Towards the Understanding of Karl Marx

A Revolutionary Interpretation

(1933)


Source: Book published by Victor Gollancz, London 1933.
Scanned and prepared for the Marxist Internet Archive by Paul Flewers.


Preface
 

Part I: The Quest for Marx

Chapter I: Introduction

Chapter II: On Historical Understanding

Chapter III: ‘Der Kampf Um Marx’

Chapter IV: The Orthodox Canonisation

Chapter V: The Revisionist Exegesis

Chapter VI: The Syndicalist Heresy

Chapter VII: Lenin: The Return to Marx and Forward

Chapter VIII: Marxism as Method
 

Part II: The Philosophy of Marx

Chapter IX: The Marxian Dialectic

Chapter X: Dialectic and Truth

Chapter XI: The Materialistic Conception of History

Chapter XII: What Historical Materialism Is Not

Chapter XIII: Problems of Historical Materialism

Chapter XIV: Marx’s Sociological Economics

Chapter XV: The Philosophy of Political Economy

Chapter XVI: The Class Struggle and Social Psychology

Chapter XVII: The Theory of the State

Chapter XVIII: The Theory of Revolution

Chapter XIX: Dictatorship and Democracy

Appendix: Four Letters by Frederic Engels on Historical Materialism

* * *

Preface

This book, written to commemorate the fiftieth anniversary of the death of Karl Marx, offers an interpretation of the activity and thought of one of the outstanding thinkers of the nineteenth century. It is written in the hope that it may clarify some of the fundamental problems and issues of Marx’s philosophy around which controversy has raged for decades. To those who are already acquainted with the writings of Marx and his followers, it is hoped that this book will suggest a fresh point of view. To those who are not acquainted with Marx, it is offered as a guide to further study.
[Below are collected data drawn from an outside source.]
(** * pdf-to-gpt: citation extraction from PDFs, a CSV link registry and web pages

    A shallow embedding of [src/pdf-to-gpt.py] and the properties of its
    three helper functions [load_sharepoint_links], [extract_pdf_info] and
    [extract_web_info].

    Python strings are modelled as [string]; a character stands for the code
    point of the same number (0..255).  Python dictionaries whose iteration
    order is observed are ordered association lists, the others are [gmap]s.
    The external collaborators (file system, [csv.reader], [PyPDF2],
    [requests], [BeautifulSoup]) appear as data: what each call returned or
    which exception it raised. *)

From Stdlib Require Import ZArith NArith Ascii String List Lia.
From stdpp Require Import base option list gmap strings.

Local Open Scope Z_scope.

(** ** Python strings *)

Module Str.

(** [str.isspace] of one character, also the class [\s] of [re] on [str]
    patterns: TAB..CR, FS..US, SPACE, NEL and NBSP below code point 256. *)
Definition isspace (c : ascii) : bool :=
  let n := N_of_ascii c in
  ((9 <=? n) && (n <=? 13) || (28 <=? n) && (n <=? 32)
   || (n =? 133) || (n =? 160))%N.

Fixpoint lstrip (s : string) : string :=
  match s with
  | "" => ""
  | String c s' => if isspace c then lstrip s' else s
  end.

Fixpoint rstrip (s : string) : string :=
  match s with
  | "" => ""
  | String c s' =>
      match rstrip s' with
      | "" => if isspace c then "" else String c ""
      | r => String c r
      end
  end.

(** [s.strip()] *)
Definition strip (s : string) : string := lstrip (rstrip s).

Definition lower_char (c : ascii) : ascii :=
  let n := N_of_ascii c in
  if ((65 <=? n) && (n <=? 90)
      || (192 <=? n) && (n <=? 222) && negb (n =? 215))%N
  then ascii_of_N (n + 32) else c.

(** [s.lower()] *)
Fixpoint lower (s : string) : string :=
  match s with
  | "" => ""
  | String c s' => String (lower_char c) (lower s')
  end.

(** [re.sub(r'\s+', ' ', s)]: the scan replaces every maximal run of
    whitespace by one space; [in_run] tells that the previous character
    belonged to the run being replaced. *)
Fixpoint sub_ws (in_run : bool) (s : string) : string :=
  match s with
  | "" => ""
  | String c s' =>
      if isspace c
      then if in_run then sub_ws true s' else String " " (sub_ws true s')
      else String c (sub_ws false s')
  end.

Definition re_sub_ws (s : string) : string := sub_ws false s.

(** [re.sub(r'\s+', ' ', text).strip()], lines 85 and 126. *)
Definition normalize_ws (text : string) : string := strip (re_sub_ws text).

(** [sep.join(l)] *)
Fixpoint join (sep : string) (l : list string) : string :=
  match l with
  | [] => ""
  | [x] => x
  | x :: l' => x +:+ sep +:+ join sep l'
  end.

(** [s.rfind(c)] for a one-character needle: the last index, or -1. *)
Fixpoint rfind_from (c : ascii) (s : string) (i last : Z) : Z :=
  match s with
  | "" => last
  | String a s' =>
      rfind_from c s' (i + 1) (if Ascii.eqb a c then i else last)
  end.

Definition rfind (c : ascii) (s : string) : Z := rfind_from c s 0 (-1).

(** [s[:i]] and [s[i:]] for [0 <= i]. *)
Definition slice_to (s : string) (i : Z) : string :=
  String.substring 0 (Z.to_nat i) s.

Definition slice_from (s : string) (i : Z) : string :=
  String.substring (Z.to_nat i) (String.length s - Z.to_nat i) s.

End Str.

(** ** Python values, exceptions, output and control flow *)

Module Py.

(** The exceptions that reach an [except Exception] clause.  Only
    [AttributeError] is raised by the modelled code itself (a method
    called on [None]); the others come from the collaborators. *)
Inductive exn : Type :=
| FileNotFoundError
| UnicodeDecodeError
| CsvError
| AttributeError
| PdfReadError
| ConnectionError
| TimeoutError
| HTTPError
| OtherError (msg : string).

Inductive value : Type :=
| VNone
| VStr (s : string)
| VInt (n : Z)
| VList (l : list string).

(** Truth value testing, as [if v] and [not v] do it. *)
Definition truthy (v : value) : bool :=
  match v with
  | VNone => false
  | VStr s => negb (String.eqb s "")
  | VInt n => negb (n =? 0)
  | VList l => negb (Nat.eqb (length l) 0)
  end.

(** [d.get(key)] and [d.get(key, default)] on a dictionary of values. *)
Definition get (key : string) (d : gmap string value) : value :=
  default VNone (d !! key).

Definition get_default (key : string) (dflt : value)
    (d : gmap string value) : value :=
  default dflt (d !! key).

(** A dictionary whose iteration order matters: keys in the order of
    their first insertion, [d[k] = v] keeps the place of an old key. *)
Definition odict (K V : Type) : Type := list (K * V).

Fixpoint setitem {K V} `{EqDecision K} (k : K) (v : V)
    (d : odict K V) : odict K V :=
  match d with
  | [] => [(k, v)]
  | (k', v') :: d' =>
      if decide (k = k') then (k, v) :: d' else (k', v') :: setitem k v d'
  end.

(** What the program prints. *)
Inductive line : Type :=
| DebugHeaders (fieldnames : option (list string))
| DebugNoDocumentName (row : gmap string value)
| ErrorLoading (csv_path : string) (e : exn)
| DebugNoMapping (file_name file_key : string)
| ErrorProcessing (pdf_path : string) (e : exn)
| ErrorRetrieving (url : string) (e : exn).

Inductive outcome (A : Type) : Type :=
| Ret (a : A)
| Raise (e : exn).
Arguments Ret {A} a.
Arguments Raise {A} e.

(** The frame of a call: the object the function builds and returns
    ([mapping] or [citations]) and the standard output so far. *)
Record frame (V : Type) : Type := Frame { obj : V; stdout : list line }.
Arguments Frame {V} obj stdout.
Arguments obj {V} f.
Arguments stdout {V} f.

(** Statements: they read and write the frame and return or raise. *)
Definition M (V A : Type) : Type := frame V -> outcome A * frame V.

Definition ret {V A} (a : A) : M V A := fun f => (Ret a, f).

Definition bind {V A B} (c : M V A) (k : A -> M V B) : M V B :=
  fun f => match c f with
           | (Ret a, f') => k a f'
           | (Raise e, f') => (Raise e, f')
           end.

Definition raise {V A} (e : exn) : M V A := fun f => (Raise e, f).

(** Lifts the result of a call to a collaborator. *)
Definition lift {V A} (o : outcome A) : M V A := fun f => (o, f).

Definition print {V} (l : line) : M V unit :=
  fun f => (Ret tt, Frame (obj f) (stdout f ++ [l])).

Definition update {V} (g : V -> V) : M V unit :=
  fun f => (Ret tt, Frame (g (obj f)) (stdout f)).

(** [try: body  except Exception as e: handler e] *)
Definition try_except {V} (body : M V unit) (handler : exn -> M V unit)
    : M V unit :=
  fun f => match body f with
           | (Ret tt, f') => (Ret tt, f')
           | (Raise e, f') => handler e f'
           end.

(** [return obj] *)
Definition return_obj {V} : M V V := fun f => (Ret (obj f), f).

(** A call: the function body runs on a fresh object and an empty
    output; the caller sees the returned value and the lines printed. *)
Definition call {V A} (init : V) (body : M V A) : outcome A * list line :=
  let '(r, f) := body (Frame init []) in (r, stdout f).

(** [v.strip()]: defined on strings only. *)
Definition method_strip {V} (v : value) : M V string :=
  match v with
  | VStr s => ret (Str.strip s)
  | _ => raise AttributeError
  end.

End Py.

Import Py.

Notation "x <- c ;; k" := (Py.bind c (fun x => k))
  (at level 100, c at next level, right associativity, only parsing).
Notation "c ;;; k" := (Py.bind c (fun _ => k))
  (at level 100, right associativity, only parsing).

(** ** LinkRegistry: [load_sharepoint_links] *)

Abbreviation entry := (gmap string string).
Abbreviation registry := (gmap string (gmap string string)).

(** What iterating [csv.reader(csvfile)] does at each step: it yields the
    fields of one record, or raises (a decoding error in the chunk just
    read, a malformed record). *)
Inductive csv_event : Type :=
| Row (fields : list string)
| ReaderRaises (e : exn).

(** What [open(csv_path, newline='', encoding='utf-8-sig')] finds. *)
Inductive csv_file : Type :=
| OpenRaises (e : exn)
| CsvFile (records : list csv_event).

(** [dict(zip(self.fieldnames, row))] of [csv.DictReader.__next__]. *)
Definition dict_zip (fieldnames row : list string)
    : odict (option string) value :=
  foldl (fun d kv => setitem (Some kv.1) (VStr kv.2) d) []
        (zip fieldnames row).

(** The dictionary [csv.DictReader.__next__] returns for a non-blank
    record, with [restkey = None] and [restval = None]: surplus fields go
    under the key [None], missing fields are [None]. *)
Definition DictReader_next (fieldnames row : list string)
    : odict (option string) value :=
  let d := dict_zip fieldnames row in
  let lf := length fieldnames in
  let lr := length row in
  if (lf <? lr)%nat then setitem None (VList (drop lf row)) d
  else if (lr <? lf)%nat
       then foldl (fun d key => setitem (Some key) VNone d) d
                  (drop lr fieldnames)
       else d.

(** Line 28: [{key.strip(): value for key, value in row.items()
    if key is not None}]. *)
Definition strip_keys (row : odict (option string) value)
    : gmap string value :=
  foldl (fun acc kv =>
           match kv.1 with
           | Some key => <[Str.strip key := kv.2]> acc
           | None => acc
           end) ∅ row.

(** Lines 28-43: the body of the loop for one row. *)
Definition load_row (row0 : odict (option string) value)
    : M registry unit :=
  let row := strip_keys row0 in
  let doc_name_raw := get "Document Name" row in
  if negb (truthy doc_name_raw) then
    print (DebugNoDocumentName row)
  else
    stripped <- method_strip doc_name_raw ;;
    let doc_name := Str.lower stripped in
    title <- method_strip (get_default "Title" (VStr "") row) ;;
    web_link <- method_strip (get_default "Web Link" (VStr "") row) ;;
    update (insert doc_name {[ "title" := title; "web_link" := web_link ]}).

(** Line 26: [for row in reader]; [DictReader] skips blank records. *)
Fixpoint for_rows (fieldnames : list string) (records : list csv_event)
    : M registry unit :=
  match records with
  | [] => ret tt
  | ReaderRaises e :: _ => raise e
  | Row [] :: rest => for_rows fieldnames rest
  | Row r :: rest =>
      load_row (DictReader_next fieldnames r) ;;; for_rows fieldnames rest
  end.

(** Lines 22-43: the body of the [try].  [reader.fieldnames] reads the
    first record; on an empty file it stays [None] and there is no row. *)
Definition load_try (file : csv_file) : M registry unit :=
  match file with
  | OpenRaises e => raise e
  | CsvFile [] => print (DebugHeaders None)
  | CsvFile (ReaderRaises e :: _) => raise e
  | CsvFile (Row fieldnames :: rest) =>
      print (DebugHeaders (Some fieldnames)) ;;; for_rows fieldnames rest
  end.

Definition load_sharepoint_links (fs : string -> csv_file)
    (csv_path : string) : outcome registry * list line :=
  call ∅
    (try_except (load_try (fs csv_path))
                (fun e => print (ErrorLoading csv_path e)) ;;;
     return_obj).

(** ** PdfExtractor: [extract_pdf_info] *)

Abbreviation citation := (gmap string value).

(** [os.path.basename] of [posixpath]: what follows the last slash. *)
Definition basename (p : string) : string :=
  let i := Str.rfind "/" p + 1 in
  Str.slice_from p i.

(** The [while] loop of [genericpath._splitext]: is there a character
    other than a dot between [filenameIndex] and [dotIndex]? *)
Fixpoint splitext_scan (p : string) (dotIndex : Z) (fuel : nat)
    (filenameIndex : Z) : bool :=
  match fuel with
  | O => false
  | S fuel' =>
      if filenameIndex <? dotIndex then
        match String.get (Z.to_nat filenameIndex) p with
        | Some "."%char => splitext_scan p dotIndex fuel' (filenameIndex + 1)
        | _ => true
        end
      else false
  end.

(** [os.path.splitext] of [posixpath]. *)
Definition splitext (p : string) : string * string :=
  let sepIndex := Str.rfind "/" p in
  let dotIndex := Str.rfind "." p in
  if (sepIndex <? dotIndex)
     && splitext_scan p dotIndex (Z.to_nat (dotIndex - (sepIndex + 1)))
                      (sepIndex + 1)
  then (Str.slice_to p dotIndex, Str.slice_from p dotIndex)
  else (p, "").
The occasion for which this book has been written and the unhomogeneous nature of the reading public to which it is addressed have determined the content and method of its presentation, and have compelled the author to forgo a systematic historical exposition and a detailed critical analysis of the themes treated. These will be given in subsequent studies. But it is hoped that Marx’s leading ideas have been here presented with sufficient clarity to produce a lively appreciation of their meaning and impact in the world today. If in addition the reader is led to independent reflection upon the material submitted and the point of view from which it has been interpreted in the following pages, the objectives of the author will have been attained.

Experience has shown that no book on Marx can expect to be received with anywhere near the same detachment as a book on the Ammassalik Eskimo or a treatise on the internal constitution of the stars. Marx’s ideas are so much a part of what people fear or welcome today, his doctrines so intimately connected with the living faith and hate of different classes and so often invoked by groups with conflicting political allegiances that the very sight of his name arouses a mind-set on the part of the reader of which he is largely unconscious. Every critical student of Marx – as of any disputed text or epoch – must, however, make the effort to distinguish between the meaning disclosed by analysis and his own evaluation of that meaning. Such an effort in Marx’s case is singularly difficult, for even when we become aware of our prejudices we do not thereby transcend them; but it is an effort which must be made if we would do justice to both Marx and ourselves.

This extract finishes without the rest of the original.